▶ **ABOUT THIS TASK**
Only the lines running from the one with "or created. *)" to the end of the listing should be returned, each exactly as it appears, with both ends kept.
· · · · · · ·
Lemma wp_quarantine config record reason moved_at archive E f k :
  configured_archive_dir config = Ok archive →
  path_of (record_path record) <> child archive MANIFEST_NAME →
  wp (quarantine_auth_record config record reason moved_at) E (World f k)
    (λ r w', quarantine_post archive (path_of (record_path record)) f r (w_fs w')).
Proof.
  intros Ha Hsm. unfold quarantine_auth_record. set (source := path_of _) in *.
  apply wp_bind, wp_lift. destruct (configured_auth_dir config) as [auth|];
    [|apply quarantine_post_early, keeps_refl].
  rewrite Ha. apply wp_bind, wp_lift.
  apply wp_bind, wp_ensure_dir; [|intros; by apply quarantine_post_early, same_keeps].
  intros f0 k0 m0 Hf0 _.
  assert (Hearly : ∀ e g, keeps none f0 g → quarantine_post archive source f (Raise e) g).
  { intros e g Hg. apply quarantine_post_early. eapply keeps_trans; [|done]. by apply same_keeps. }
  apply wp_bind, wp_contained; [|intros; by apply Hearly, keeps_refl].
  intros relative k1 d m Hfile.
  assert (Hd0 : data_at f0 source = Some d) by (unfold data_at; by rewrite Hfile).
  assert (Hd : data_at f source = Some d).
  { rewrite <- Hd0. symmetry. apply Hf0. by intros []. }
  apply wp_bind, wp_quarantine_lock; [|intros; by apply Hearly].
  intros f1 k2 Hf1 _.
  assert (Hearly1 : ∀ e, quarantine_post archive source f (Raise e) f1) by (intros; by apply Hearly).
  apply wp_bind, wp_pure; [apply fs_pure_st_dev|]. intros [dev1|e] k3; [|apply Hearly1].
  apply wp_bind, wp_pure; [apply fs_pure_st_dev|]. intros [dev2|e] k4; [|apply Hearly1].
  destruct (negb _); [apply wp_throw, Hearly1|].
  apply wp_bind, wp_pure; [apply fs_pure_manifest_of|]. intros [manifest|e] k5; [|apply Hearly1].
  apply wp_bind, wp_unique; [|intros; apply Hearly1].
  intros t k6 Hfree. pose proof (free_target_data _ _ _ Hfree) as Hft.
  destruct Hfree as ((n & ->) & Hres & _).
  assert (Hd1 : data_at f1 source = Some d) by (by eapply keeps_at).
  assert (Hsn : source ≠ child archive n) by (intros E'; rewrite E' in Hd1; congruence).
  assert (Hnm : child archive n ≠ child archive MANIFEST_NAME).
  { intros E'. rewrite E' in Hres. unfold reserved, p_name, child in Hres. simpl in Hres.
    by rewrite List.last_last in Hres. }
  assert (Hm1 : ∃ m1, f1 !! source = Some (File d m1)).
  { unfold data_at in Hd1. destruct (f1 !! source) as [[]|]; try done. injection Hd1 as ->. by eexists. }
  destruct Hm1 as [m1 Hm1].
  assert (Hff1 : keeps none f f1) by (eapply keeps_trans; [by apply same_keeps|done]).
  apply wp_bind. eapply wp_outcome; [by eapply replace_outcome| |intros; apply Hearly1].
  intros k7. set (f2 := <[child archive n := File d m1]> (delete source f1)).
  assert (H2 : moved_state source (child archive n) d f1 f2).
  { split_and!; [apply data_at_insert| |by apply keeps_move]. unfold f2.
    rewrite data_at_insert_ne by done. unfold data_at. by rewrite lookup_delete_eq. }
  assert (Hlate : ∀ e g, os_exn e → moved_state source (child archive n) d f1 g →
    quarantine_post archive source f (Raise e) g).
  { intros e g He (Ht & _ & Hk). eapply quarantine_post_moved; try done.
    - eapply keeps_weaken; [|done]. intros p Hp. by left.
    - intros Hc. by apply os_not_rejected in He. }
  apply wp_bind, wp_chmod; [|intros; by apply Hlate].
  intros f3 k8 H3. pose proof (moved_state_same _ _ _ _ _ _ H2 H3) as Hf3.
  apply wp_bind, wp_fsync_directory; [intros k9|intros; by apply Hlate].
  apply wp_bind, wp_fsync_directory; [intros k10|intros; by apply Hlate].
  by apply (wp_quarantine_tail archive source relative n reason moved_at manifest record d f f1).
Qed.
(** The two readings of one window agree. *)
Lemma remaining_used window p u :
  dget "remaining_percent" window = JNull →
  remaining_percent window = Ok (Some p) → used_percent window = Ok (Some u) → p + u = 100.
Proof.
  intros Hr. unfold remaining_percent, used_percent. rewrite Hr. simpl.
  destruct (percent_or_none (dget "used_percent" window)) as [[x|]|]; try done.
  - intros [= <-] [= <-]. unfold clamp. lia.
  - destruct (percent_or_none (dget "utilization" window)) as [[x|]|]; try done.
    intros [= <-] [= <-]. unfold clamp. lia.
Qed.

(** ** The status *)

Lemma at_most_spec o bound : at_most o bound = true ↔ ∃ z, o = Some z ∧ z <= bound.
Proof. destruct o; simpl; rewrite ?Z.leb_le; naive_solver. Qed.

Definition exhausted (limit_reached : bool) (p s : option Z) : Prop :=
  limit_reached = true ∨ p = Some 0 ∨ s = Some 0.
Definition nearly (p s : option Z) : Prop :=
  ∃ z, (p = Some z ∨ s = Some z) ∧ z <= WARNING_PERCENT_THRESHOLD.

Lemma at_most_zero o : in_percent o → at_most o 0 = true ↔ o = Some 0.
Proof.
  intros H. rewrite at_most_spec. split; [|naive_solver].
  intros (z & -> & Hz). specialize (H z eq_refl). do 2 f_equal. lia.
Qed.

Lemma window_status_spec lr rt p s :
  in_percent p → in_percent s →
  let status := fst (window_status lr rt p s) in
  (status = "limited"%string ↔ exhausted lr p s) ∧
  (status = "warning"%string ↔ ¬ exhausted lr p s ∧ nearly p s) ∧
  (status = "ready"%string ↔ ¬ exhausted lr p s ∧ ¬ nearly p s).
Proof.
  intros Hp Hs. cbv zeta. unfold window_status.
  assert (He : (lr || at_most p 0 || at_most s 0) = true ↔ exhausted lr p s).
  { unfold exhausted. rewrite !orb_true_iff, !at_most_zero by done. tauto. }
  assert (Hn : (at_most p WARNING_PERCENT_THRESHOLD || at_most s WARNING_PERCENT_THRESHOLD) = true ↔ nearly p s).
  { unfold nearly. rewrite orb_true_iff, !at_most_spec. naive_solver. }
  assert (Hne : "limited"%string ≠ "warning"%string ∧ "limited"%string ≠ "ready"%string ∧
                "warning"%string ≠ "ready"%string) by (split_and!; done).
  destruct (lr || at_most p 0 || at_most s 0).
  - assert (Hex : exhausted lr p s) by (by apply He).
    match goal with |- context [fst ?x] => assert (Hl : fst x = "limited"%string) end.
    { match goal with |- context [if ?b then _ else _] => destruct b end; [done|].
      by destruct (at_most p 0). }
    rewrite Hl. intuition congruence.
  - assert (Hex : ¬ exhausted lr p s) by (intros H%He; done). clear He.
    destruct (at_most p WARNING_PERCENT_THRESHOLD); simpl in *.
    { assert (nearly p s) by (by apply Hn). intuition congruence. }
    destruct (at_most s WARNING_PERCENT_THRESHOLD); simpl in *.
    + assert (nearly p s) by (by apply Hn). intuition congruence.
    + assert (¬ nearly p s) by (intros H%Hn; done). intuition congruence.
Qed.
(* ===== verification/CpaHealth.v ===== *)
(** * The health monitor of the CPA pool ([cloud/cloudx_cloud/cpa_health.py])

    Probes every credential once, summarises the pool, and archives the credentials that
    failed for good: by the static checks, by the receipts of the gateway, by the probes.

    The runtime is [native_runtime]: [cpa_auth] and [cpa_quota].  [opener] is the HTTP
    client of the probes.  The thread pool runs the probes in the order of its list. *)

From S2P Require Import Prelude PyStr PyFloat PyValue PyRe PyTime PyJson PyBase64 PySha FS.
From S2P Require Import PublicMetadata AgentIdentity CpaRecords CpaAuth CpaSweep CpaQuota.

Definition MAX_PROBE_CONCURRENCY : Z := 64.
Definition FAILURE_RECEIPT_SCHEMA : string := "cloudx.cpa-auth-failure.v1".
Definition MAX_FAILURE_RECEIPT_BYTES : Z := 16 * 1024.
Definition MAX_FAILURE_RECEIPTS : nat := 2048.
Definition MAX_FAILURE_RECEIPT_AGE_SECONDS : Z := 30 * 60.
Definition MAX_FAILURE_RECEIPT_FUTURE_SKEW_SECONDS : Z := 5 * 60.
Definition MIN_RUNTIME_FAILURE_CONFIRMATIONS : Z := 1.
Definition PERMANENT_RUNTIME_FAILURES : list string :=
  ["account_deactivated"; "authentication_unauthorized"; "missing_token";
   "refresh_invalid_grant"; "refresh_token_reused"; "refresh_token_revoked"].

Definition cloudx_config (auth_dir archive_dir : path) (failure_confirmations : Z) (proxy_url : string) : dict :=
  [("cliproxy", JDict
     [("account_name", JStr "api"); ("auth_dir", JStr (path_str auth_dir));
      ("quarantine_dir", JStr (path_str archive_dir));
      ("failure_confirmations", JInt (Z.max 1 failure_confirmations));
      ("proxy_url", JStr (strip proxy_url))])].

(** ** The summary *)

Definition probe_status (item : option dict) : string :=
  match item with
  | Some d => str_first [dget "status" d; JStr "unavailable"]
  | None => "unavailable"
  end.
Definition count_status (s : string) (probes : list (option dict)) : Z :=
  Z.of_nat (length (List.filter (λ item, probe_status item =s? s) probes)).

(** The smallest integer of [remaining_percents]. *)
Definition min_remaining (item : option dict) : option Z :=
  match item with
  | Some d =>
      match omap as_int (list_or_empty (dget "remaining_percents" d)) with
      | [] => None
      | z :: l => Some (fold_left Z.min l z)
      end
  | None => None
  end.

Definition reset_times (probes : list (option dict)) : list string :=
  sort_by str_leb (omap (λ item,
    match item with
    | Some d => if truthy (dget "unavailable_until" d) then Some (py_str (dget "unavailable_until" d)) else None
    | None => None
    end) probes).

Definition pool_state (total available limited failed threshold : Z) : string :=
  if (total =? 0) || (failed =? total) then "probe_error"
  else if (available =? 0) && (0 <? limited) then "exhausted"
  else if available <=? threshold then "low_capacity"
  else "healthy".

Definition summarize_probes (probes : list (option dict)) (warning_available_accounts : Z)
    (checked_at : string) : dict :=
  let total := Z.of_nat (length probes) in
  let available := count_status "ready" probes + count_status "warning" probes in
  let limited := count_status "limited" probes in
  let failed := total - available - limited in
  let remaining := omap min_remaining probes in
  let count (f : Z → bool) : json := JInt (Z.of_nat (length (List.filter f remaining))) in
  [("state", JStr (pool_state total available limited failed (Z.max 1 warning_available_accounts)));
   ("checked_at", JStr checked_at);
   ("total", JInt total);
   ("available", JInt available);
   ("ready", JInt (count_status "ready" probes));
   ("warning", JInt (count_status "warning" probes));
   ("limited", JInt limited);
   ("invalid", JInt (count_status "invalid" probes));
   ("failed", JInt failed);
   ("zero_quota", count (λ value, value <=? 0));
   ("low_quota", count (λ value, (0 <? value) && (value <=? 10)));
   ("earliest_reset", JStr (List.hd ""%string (reset_times probes)))].

(** ** Probing *)

Definition auth_sha256 (p : path) : M string :=
  let! raw := safe_file_bytes p MAX_AUTH_FILE_BYTES in
  match raw with Some raw => ret (sha256 raw) | None => oserror "unsafe CPA auth file" end.
(** The digest, or nothing when the file cannot be read. *)
Definition digest_or_empty (p : path) : M string :=
  try_with (auth_sha256 p) (except [OSError] (λ _, ret ""%string)).

(** [unique_contexts.setdefault(key, ...)]: the authentication of each key. *)
Fixpoint unique_auths (seen : list string) (l : list (string * dict)) : list (string * dict) :=
  match l with
  | [] => []
  | (k, auth) :: l =>
      if mem k seen then unique_auths seen l else (k, auth) :: unique_auths (k :: seen) l
  end.

(** An observation of a credential file: the path, the probe, the digest before it. *)
Record observation := Observation { ob_path : string; ob_probe : option dict; ob_digest : string }.
Record candidate := Candidate { ca_path : string; ca_sha256 : string; ca_reason : string }.

(** The reason for which a probe fails its credential for good. *)
Definition permanent_reason (item : option dict) : option string :=
  match item with
  | Some d =>
      if is_true (dget "permanent_auth_failure" d) && is_false (dget "weekly_quota" d) then
        let reason := str_or_empty (dget "failure_reason" d) in
        if mem reason PERMANENT_AUTH_FAILURE_REASONS then Some reason else None
      else None
  | None => None
  end.

(** One file: every record of it failed for good, and it was read as one digest. *)
Definition candidate_of (observations : list observation) (p : string) : option candidate :=
  let mine := List.filter (λ o, ob_path o =s? p) observations in
  let reasons := omap (λ o, permanent_reason (ob_probe o)) mine in
  let digests := sorted_set (map ob_digest mine) in
  match digests with
  | [digest] =>
      if (p =s? "") || negb (Nat.eqb (length reasons) (length mine)) || (digest =s? "") then None
      else Some (Candidate p digest (List.hd ""%string (sorted_set reasons)))
  | _ => None
  end.
Definition permanent_candidates (observations : list observation) : list candidate :=
  omap (candidate_of observations) (sorted_set (map ob_path observations)).

Section monitor.
Context (opener : string → list (string * string) → M reply).

Definition clamp_concurrency (n : Z) : Z := Z.max 1 (Z.min MAX_PROBE_CONCURRENCY n).

Definition probe_accounts (config : dict) (warning_available_accounts probe_concurrency : Z)
    : M (dict * list candidate) :=
  let concurrency := clamp_concurrency probe_concurrency in
  let summary probes : M dict :=
    let! now := iso_now in ret (summarize_probes probes warning_available_accounts now) in
  let! contexts := auth_contexts config "api" in
  match contexts with
  | [] =>
      let! s := summary [] in
      ret (dset "probe_concurrency" (JInt 0) (dset "probe_gate" (JStr "no_accounts") s), [])
  | _ =>
      let! transport := probe_transport_http opener in
      let transport_status := str_first [dget "status" transport; JStr "transport_error"] in
      if transport_status <>s? "reachable" then
        let! s := summary (map (λ _, None) contexts) in
        ret (dset "probe_concurrency" (JInt 0) (dset "probe_gate" (JStr transport_status) s), [])
      else
        let! digests := mmap (λ c, digest_or_empty (ctx_path c)) contexts in
        let keyed := map (λ c, let auth := payload_auth (ctx_payload c) in (credential_key auth, auth)) contexts in
        let unique := unique_auths [] keyed in
        let! answers := mmap (λ ka, let! p := probe_account_quota_http opener ka.2 in ret (ka.1, p)) unique in
        let probe_of (k : string) : option dict :=
          match find (λ kp, kp.1 =s? k) answers with Some (_, p) => p | None => None end in
        let probes := map (λ ka, probe_of ka.1) keyed in
        let observations := map (λ x, Observation (path_str (ctx_path x.1.1)) x.1.2 x.2)
                              (combine (combine contexts probes) digests) in
        let! s := summary probes in
        ret (dset "unique_probe_credentials" (JInt (Z.of_nat (length unique)))
              (dset "probe_concurrency" (JInt (Z.min concurrency (Z.of_nat (length unique))))
                (dset "probe_gate" (JStr "reachable") s)),
             permanent_candidates observations)
  end.

(** ** The state *)

(** [with path.open("w")]: the file is emptied or created. *)
Definition open_write (p : path) : M unit :=
  sys ;; let! f := get_fs in
  match follow MAX_LINKS f p with
  | Some (q, File _ m) => update q (File "" m)
  | Some _ => oserror "is a directory"
  | None => if opt_is (λ _, true) (f !! p) || negb (parent_is_dir f p) then missing
            else update p (File "" 420)
  end.
Definition save_state (p : path) (summary : dict) : M unit :=
  mkdir_parents (p_parent p) 448 ;;
  chmod (p_parent p) 448 ;;
  let temporary := child (p_parent p) (p_name p +:+ ".tmp") in
  try_with
    (open_write temporary ;; write_file temporary (state_text summary) ;; fsync ;; sys ;;
     chmod temporary 384 ;; replace temporary p ;; fsync_directory (p_parent p))
    (except [OSError] (λ e, ignore_oserror (unlink temporary) ;; throw e)).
· · · · · · ·
▶ **RESULT**
(** [with path.open("w")]: the file is emptied or created. *)
Definition open_write (p : path) : M unit :=
  sys ;; let! f := get_fs in
  match follow MAX_LINKS f p with
  | Some (q, File _ m) => update q (File "" m)
  | Some _ => oserror "is a directory"
  | None => if opt_is (λ _, true) (f !! p) || negb (parent_is_dir f p) then missing
            else update p (File "" 420)
  end.
Definition save_state (p : path) (summary : dict) : M unit :=
  mkdir_parents (p_parent p) 448 ;;
  chmod (p_parent p) 448 ;;
  let temporary := child (p_parent p) (p_name p +:+ ".tmp") in
  try_with
    (open_write temporary ;; write_file temporary (state_text summary) ;; fsync ;; sys ;;
     chmod temporary 384 ;; replace temporary p ;; fsync_directory (p_parent p))
    (except [OSError] (λ e, ignore_oserror (unlink temporary) ;; throw e)).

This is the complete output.